PROVENCE Gérer la pénurie

CHANTAL SARRAZIN - La vigne - n°260 - janvier 2014 - page 52

Les viticulteurs de la région ont démarré la campagne 2013-2014 avec des disponibilités inférieures à ce qu'ils peuvent commercialiser. Les opérateurs, obligés d'arbitrer entre leurs clients, craignent des pertes de parts de marché.

Le côtes-de-provence rosé à 202 €/hl ! Enregistré à la fin du mois de novembre 2013, ce cours moyen de l'appellation correspond à un bond de 18 % par rapport à la dernière campagne. Inutile de dire que cette inflation contrarie les acheteurs. « Nous sommes prêts à payer le rosé un peu plus cher, annonce Jean-Jacques Bréban, PDG de la Maison Vins Bréban, à Brignoles (Var), et président du Conseil interprofessionnel des vins de Provence (CIVP). Mais pas au niveau actuel. »

À son avis, le côtes-de-provence rosé devrait se négocier aux alentours de 180 à 195 €/hl. Il espère que les cours tomberont à ce niveau lorsque le marché sera lancé, ce qui n'était pas le cas fin 2013. Les échanges entre production et négoce ont en effet pris du retard à cause de la récolte tardive.

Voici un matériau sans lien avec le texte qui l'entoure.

(** ** The balance *)
Definition owed (d : DecoderState) : Z := match de_pending d with Some p => Z.max 0 (pc_remaining p) + DIGEST_BYTES | None => 0 end.
Definition balance (s : Decoder) : Z := de_admitted (fst s) - owed (fst s) + zlen (contents (snd s)).
(** [netq P Q k kerr m]: from a state with [P], [m] leads to [Q], keeps_phase the budget, lets the balance fall by at most [k], by at most [kerr] when it refuses. *)
Definition in_limit (d : DecoderState) : Prop := de_admitted d <= de_record_limit d.
Definition netq {A} (P Q : DecoderState -> Prop) (k kerr : Z) (m : FM Decoder A) : Prop := forall s, P (fst s) -> in_limit (fst s) ->
  match m s with
  | (Ok _, s') => in_limit (fst s') /\ de_record_limit (fst s') = de_record_limit (fst s) /\ Q (fst s') /\ balance s - k <= balance s'
  | (Err _, s') => in_limit (fst s') /\ de_record_limit (fst s') = de_record_limit (fst s) /\ balance s - kerr <= balance s'
  end.
Notation net P := (netq P P).
(** No file is open. *)
Definition idle (d : DecoderState) : Prop := de_pending d = None.
Lemma net_weaken {A} P Q k k' kerr kerr' (m : FM Decoder A) : netq P Q k kerr m -> k <= k' -> kerr <= kerr' -> netq P Q k' kerr' m.
Proof. intros Hm Hk He s HP Hs. specialize (Hm s HP Hs). destruct (m s) as [[a|x] s']; intuition lia. Qed.
Lemma net_ret {A} P (a : A) : net P 0 0 (fret a).
Proof. intros s HP Hs. simpl. split_and!; done || lia. Qed.
Lemma net_refuse {A} P x : net P 0 0 (frefuse x : FM Decoder A).
Proof. intros s HP Hs. simpl. split_and!; done || lia. Qed.
Lemma net_lift {A} P (r : result A FrameError) : net P 0 0 (flift r).
Proof. intros s HP Hs. unfold flift. destruct r; split_and!; done || lia. Qed.
Lemma net_require P b x : net P 0 0 (frequire b x).
Proof. destruct b; [apply net_ret|apply net_refuse]. Qed.
Lemma net_dget P : net P 0 0 dget.
Proof. intros s HP Hs. simpl. split_and!; done || lia. Qed.
Lemma net_bind {A B} P Q R k1 e1 k2 e2 (m : FM Decoder A) (k : A -> FM Decoder B) : netq P Q k1 e1 m -> (forall a, netq Q R k2 e2 (k a)) ->
  netq P R (k1 + k2) (Z.max e1 (k1 + e2)) (fbind m k).
Proof.
  intros Hm Hk s HP Hs. unfold fbind. specialize (Hm s HP Hs). destruct (m s) as [[a|x] s1]; [|intuition lia].
  destruct Hm as (H1 & H2 & H3 & H4). specialize (Hk a s1 H3 H1). destruct (k a s1) as [[b|y] s2]; intuition (congruence || lia).
Qed.
Lemma net_bind0 {A B} P Q R (m : FM Decoder A) (k : A -> FM Decoder B) : netq P Q 0 0 m -> (forall a, netq Q R 0 0 (k a)) -> netq P R 0 0 (fbind m k).
Proof. apply (net_bind P Q R 0 0 0 0). Qed.
(** A state change that keeps_phase the account. *)
Definition neutral (f : DecoderState -> DecoderState) : Prop := forall d, de_admitted (f d) = de_admitted d /\ de_record_limit (f d) = de_record_limit d /\ de_pending (f d) = de_pending d.
Definition about_pending (P : DecoderState -> Prop) : Prop := forall d d', de_pending d' = de_pending d -> P d -> P d'.
Lemma net_dset P f : neutral f -> about_pending P -> net P 0 0 (dset f).
Proof.
  intros Hf HP s Hs Hl. destruct s as [d src]. destruct (Hf d) as (H1 & H2 & H3). unfold dset, in_limit, balance, owed in *. simpl in *. rewrite H1, H2, H3.
  split_and!; [done|done|by eapply HP|lia].
Qed.
Lemma net_read_exactly P n : net P (Z.of_nat n) (Z.of_nat n) (dread (read_exactly n)).
Proof.
  intros [d src] HP Hs. unfold dread, read_exactly. simpl. destruct (read_exactly_loop n n src) as [r src'] eqn:E. apply read_exactly_taken in E.
  unfold balance. destruct r; simpl; split_and!; done || lia.
Qed.
Lemma net_read_some P n : net P (Z.of_nat n) (Z.of_nat n) (dread (read_some n)).
Proof.
  intros [d src] HP Hs. unfold dread. simpl. destruct (read_some n src) as [r src'] eqn:E. apply read_some_taken in E as [E Hl].
  unfold balance, zlen in *. destruct r; simpl; split_and!; done || lia.
Qed.
Lemma net_admit P n : about_pending P -> net P (- n) 0 (dec_admit n).
Proof.
  intros HP [d src] Hs Hl. unfold dec_admit, fbind, dget, flift, frequire, dset, checked_add. simpl.
  destruct (Z.leb_spec (de_admitted d + n) u64_max); simpl; [|split_and!; done || lia].
  destruct (Z.leb_spec (de_admitted d + n) (de_record_limit d)); simpl; [|split_and!; done || lia].
  unfold balance, owed, in_limit in *. simpl. split_and!; [done|done|by apply (HP d)|lia].
Qed.
Lemma about_idle : about_pending idle.
Proof. unfold about_pending, idle. congruence. Qed.
Lemma about_true : about_pending (fun _ => True).
Proof. done. Qed.
#[local] Hint Resolve about_idle about_true : core.
Lemma net_frame_bytes P n : about_pending P -> net P (Z.of_nat n) (Z.of_nat n) (read_frame_bytes n).
Proof.
  intros HP. eapply net_weaken; [unfold read_frame_bytes; eapply net_bind; [apply net_read_exactly|intros ?; eapply net_bind; [by apply net_dset|intros ?; apply net_ret]]|lia|lia].
Qed.
Lemma net_u8 P : about_pending P -> net P 1 1 read_u8.
Proof. intros HP. eapply net_weaken; [eapply net_bind; [by apply net_frame_bytes|intros ?; apply net_ret]|lia|lia]. Qed.
Lemma net_u16 P : about_pending P -> net P 2 2 read_u16.
Proof. intros HP. eapply net_weaken; [eapply net_bind; [by apply net_frame_bytes|intros ?; apply net_ret]|lia|lia]. Qed.
Lemma net_u64 P : about_pending P -> net P 8 8 read_u64.
Proof. intros HP. eapply net_weaken; [eapply net_bind; [by apply net_frame_bytes|intros ?; apply net_ret]|lia|lia]. Qed.
Ltac net_leaf := first
  [apply net_dset; done | apply net_ret | apply net_refuse | apply net_lift | apply net_require | apply net_dget | apply net_read_exactly | apply net_read_some
  | apply net_frame_bytes; done | apply net_u8; done | apply net_u16; done | apply net_u64; done | apply net_admit; done].
Ltac net_steps := repeat (eapply (net_bind _ _ _); [net_leaf|intros ?]); try net_leaf.
(** Integers read are not negative. *)
Lemma net_bind_yield {A B} P R (Q : A -> Prop) k1 e1 k2 e2 (m : FM Decoder A) (k : A -> FM Decoder B) : (forall s a s', m s = (Ok a, s') -> Q a) ->
  net P k1 e1 m -> (forall a, Q a -> netq P R k2 e2 (k a)) -> netq P R (k1 + k2) (Z.max e1 (k1 + e2)) (fbind m k).
Proof.
  intros HQ Hm Hk s HP Hs. unfold fbind. specialize (Hm s HP Hs). specialize (HQ s). destruct (m s) as [[a|x] s1]; [|intuition lia].
  destruct Hm as (H1 & H2 & H3 & H4). specialize (Hk a (HQ _ _ eq_refl) s1 H3 H1). destruct (k a s1) as [[b|y] s2]; intuition (congruence || lia).
Qed.
Lemma le_yields n s a s' : (bs <~ read_frame_bytes n ;; fret (from_le bs)) s = (Ok a, s') -> 0 <= a.
Proof. unfold fbind at 1. destruct (read_frame_bytes n s) as [[bs|x] s1]; [|done]. intros [= <- _]. apply from_le_range. Qed.
Lemma net_bind_u16 {B} P R k2 e2 (k : Z -> FM Decoder B) : about_pending P -> (forall n, 0 <= n -> netq P R k2 e2 (k n)) -> netq P R (2 + k2) (Z.max 2 (2 + e2)) (fbind read_u16 k).
Proof. intros HP Hk. apply (net_bind_yield P R (fun n => 0 <= n)); [intros s a s'; apply le_yields|by apply net_u16|exact Hk]. Qed.
Lemma net_bind_u64 {B} P R k2 e2 (k : Z -> FM Decoder B) : about_pending P -> (forall n, 0 <= n -> netq P R k2 e2 (k n)) -> netq P R (8 + k2) (Z.max 8 (8 + e2)) (fbind read_u64 k).
Proof. intros HP Hk. apply (net_bind_yield P R (fun n => 0 <= n)); [intros s a s'; apply le_yields|by apply net_u64|exact Hk]. Qed.
Lemma net_path : net idle 0 0 read_path.
Proof.
  eapply net_weaken; [unfold read_path; eapply net_bind; [net_leaf|intros ?]; eapply net_bind_u16; [done|intros n Hn];
    eapply (net_weaken _ _ _ 0 _ 0); [net_steps|lia|lia]|lia|lia].
Qed.
Lemma net_order p dir : net idle 0 0 (dec_order p dir).
Proof. eapply net_weaken; [unfold dec_order; net_steps|lia|lia]. Qed.
Lemma net_directory p : net idle 0 0 (read_directory p).
Proof. eapply net_weaken; [unfold read_directory; net_steps|lia|lia]. Qed.
Lemma net_symlink p : net idle 0 0 (read_symlink p).
Proof.
  eapply net_weaken; [unfold read_symlink; eapply net_bind; [net_leaf|intros ?]; eapply net_bind_u16; [done|intros n Hn];
    eapply (net_weaken _ _ _ 0 _ 0); [net_steps|lia|lia]|lia|lia].
Qed.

Tous les rosés provençaux flambent. Roger Ravoire, à la tête de Ravoire & fils, confie lui aussi son embarras. « Nous sommes coincés entre les ambitions tarifaires de la production et celles de la grande distribution, qui ne veut pas entendre parler de hausses, au regard du pouvoir d'achat de ses consommateurs. »

En attendant, tous les rosés provençaux flambent : 160 €/hl le coteaux d'Aix-en-Provence, contre 130 à 135 €/hl l'an passé, et 150 €/hl le coteaux varois, contre 120 à 130 €/hl. À 100 €/hl, l'IGP Var a pris 12 %.

Une telle surchauffe en début de campagne s'explique par le contexte inédit que connaît la Provence. « Le volume disponible à la vente est inférieur à celui de l'an passé, lequel s'était déjà avéré insuffisant pour répondre à la demande », indique Philippe Brel, le directeur général d'Estandon, le principal groupe coopératif des coteaux varois.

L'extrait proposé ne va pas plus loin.